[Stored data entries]
Start of Block

(* ===== verification/InotifyDemo.v ===== *)
(** * Concrete inotify instances

    The theorems on src/inotify.c at concrete states. *)
From stdpp Require Import gmap.
From S2P Require Import Prelude Paths Heap Pmm PmmInit Slab HeapTrace Vfs VfsMount VfsResolve VfsDemo Inotify InotifyQueue InotifyOps InotifyPaths.
#[local] Open Scope Z_scope.

Definition demo_event : event := mk_event 1 IN_MODIFY 0 (bytes_of "file").
Lemma demo_event_ok : event_ok demo_event.
Proof. repeat split; try (by vm_compute). by apply (bool_decide_unpack _). Qed.
Definition demo_pushed : ino_inst := (ino_push fresh_inst 1 IN_MODIFY 0 (Some (bytes_of "file"))).1.


Definition demo_inotify : inotify kmem := set_inst 4096 demo_pushed (inotify_boot (kmem_boot striped)).
Lemma inotify_take_exact_witness :
  (inotify_take 4096 100 demo_inotify).1.1 = 32 /\ read_events (length (inotify_take 4096 100 demo_inotify).1.2) (inotify_take 4096 100 demo_inotify).1.2 = [demo_event].
Proof.
  assert (queue_ok demo_pushed [demo_event]) as Hq.
  { destruct (ino_push_post fresh_inst [] demo_event (Some (bytes_of "file")) demo_pushed (ino_push fresh_inst 1 IN_MODIFY 0 (Some (bytes_of "file"))).2
      fresh_queue_ok demo_event_ok ltac:(by vm_compute) eq_refl (surjective_pairing _)) as (_ & evs & Hq & Hcase).
    destruct Hcase as [(_ & _ & E)|[(_ & -> & _)|[(_ & _ & _ & Hr & _)|(_ & _ & _ & Hr & _)]]]; [discriminate E | exact Hq | exfalso; apply Hr; by vm_compute..]. }
  pose proof (inotify_take_exact demo_inotify 4096 100 [demo_event] ltac:(done) ltac:(done) Hq) as Ht.
  destruct (inotify_take 4096 100 demo_inotify) as [[r bytes] s']. destruct Ht as (_ & _ & Hrd & Hr & _). split; [exact Hr | exact Hrd].
Defined.

(** Sixteen bytes are queued and everything before them was read. *)
Definition old_event : event := mk_event 1 IN_OPEN 0 [].
Definition new_event : event := mk_event 1 IN_MODIFY 0 [].
Definition demo_late : ino_inst :=
  mk_inst 2 0 16352 16368 16352 true false (watches zero_inst) (replicate (Z.to_nat 16352) 0 ++ encs [old_event] ++ replicate 16 0).
Lemma plain_event_ok m : u32_range m -> event_ok (mk_event 1 m 0 []).
Proof. intros Hm. split; [done|]. split; [exact Hm|]. split; [done|]. split; [apply not_elem_of_nil | done]. Qed.
Lemma demo_late_ok : queue_ok demo_late [old_event].
Proof.
  split; [split|]; cbn [demo_late qhead qtail qlast q has_last overflowed].
  - exists (replicate (Z.to_nat 16352) 0), (replicate 16 0). split; [done|]. split; [unfold zlen; by rewrite length_replicate | done].
  - rewrite !zlen_app. unfold zlen. by rewrite !length_replicate.
  - constructor; [by apply plain_event_ok | constructor].
  - intros _. by exists [], old_event.
  - done.
  - done.
  - left. by vm_compute.
Qed.
Lemma ino_push_spurious_overflow_witness : queue_ok (ino_push demo_late 1 IN_MODIFY 0 (Some [])).1 [old_event; overflow].
Proof.
  apply (ino_push_spurious_overflow demo_late [old_event] new_event _ (ino_push demo_late 1 IN_MODIFY 0 (Some [])).2 demo_late_ok);
    [by apply plain_event_ok | by vm_compute | done | done | by vm_compute | by vm_compute | apply surjective_pairing].
Defined.

(** A heap of sixty-four free pages. *)
Definition wide : pmm := mk_pmm 64 0x1000 0xFFFF800000000000 64 (replicate 8 0) 0 64 (replicate 64 0).
Lemma wide_ok : heap_ok (kmem_boot wide).
Proof.
  assert (forall i, 0 <= i < 64 -> entry wide i = 0) as Hz by (intros i Hi; apply (lookup_total_replicate_2 64); lia).
  apply kmem_boot_ok; [|done]. apply fresh_pmm_ok; done.
Qed.
Definition demo_one : inotify kmem := (inotify_create (inotify_boot (kmem_boot wide))).2.
Lemma inotify_sound_witness : inotify_active demo_one = 1 /\ exists evs, queue_ok (inst_at demo_one (zget (ino_all demo_one) 0)) evs.
Proof.
  destruct (inotify_sound (kmem_boot wide) 1 demo_one wide_ok) as [_ Hs]; [apply nsteps_once, step_create | done|].
  split; [vm_compute; reflexivity|]. destruct (Hs 0 ltac:(by split) ltac:(by vm_compute)) as (_ & _ & Hq & _). exact Hq.
Defined.

(** A filesystem without links. *)
#[local] Existing Instance bump_heap.
Lemma no_links : links_as (fun _ => no_ops) (fun _ => None) (fun _ => True).
Proof.
  split; [|done|done]. intros s ns _ _ _. unfold read_link, mbind, st_bind, gets. destruct (vfs_find_mount _ s) as [[slot rel]|]; [|done].
  unfold fs_op. by destruct (fs_ops (fs_at s slot)).
Qed.
Lemma ino_norm_agrees_witness : ino_norm (bytes_of "/a/../b/./c/") = bytes_of "/b/c".
Proof.
  apply (ino_norm_agrees (fun _ => no_ops) (fun _ => True) (bytes_of "/a/../b/./c/") 1024 true demo_vfs (bytes_of "/b/c") no_links I).
  - by vm_compute.
  - vm_compute. reflexivity.
Defined.

Lemma ino_norm_drops_component_witness : ino_norm (47 :: replicate 253 97 ++ 47 :: [120]) = bytes_of "/x".
Proof.
  apply (ino_norm_drops_component (replicate 253 97) [120]); [split_and!; try done; by intros [? _]%elem_of_replicate | | by vm_compute | by vm_compute].
  split_and!; try done. by intros ?%list_elem_of_singleton.
Defined.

End of Block

=== About this exercise ===
Could you return the lines in the entries above that contain "Import"?

=== Exercise output ===
From stdpp Require Import gmap.
From S2P Require Import Prelude Paths Heap Pmm PmmInit Slab HeapTrace Vfs VfsMount VfsResolve VfsDemo Inotify InotifyQueue InotifyOps InotifyPaths.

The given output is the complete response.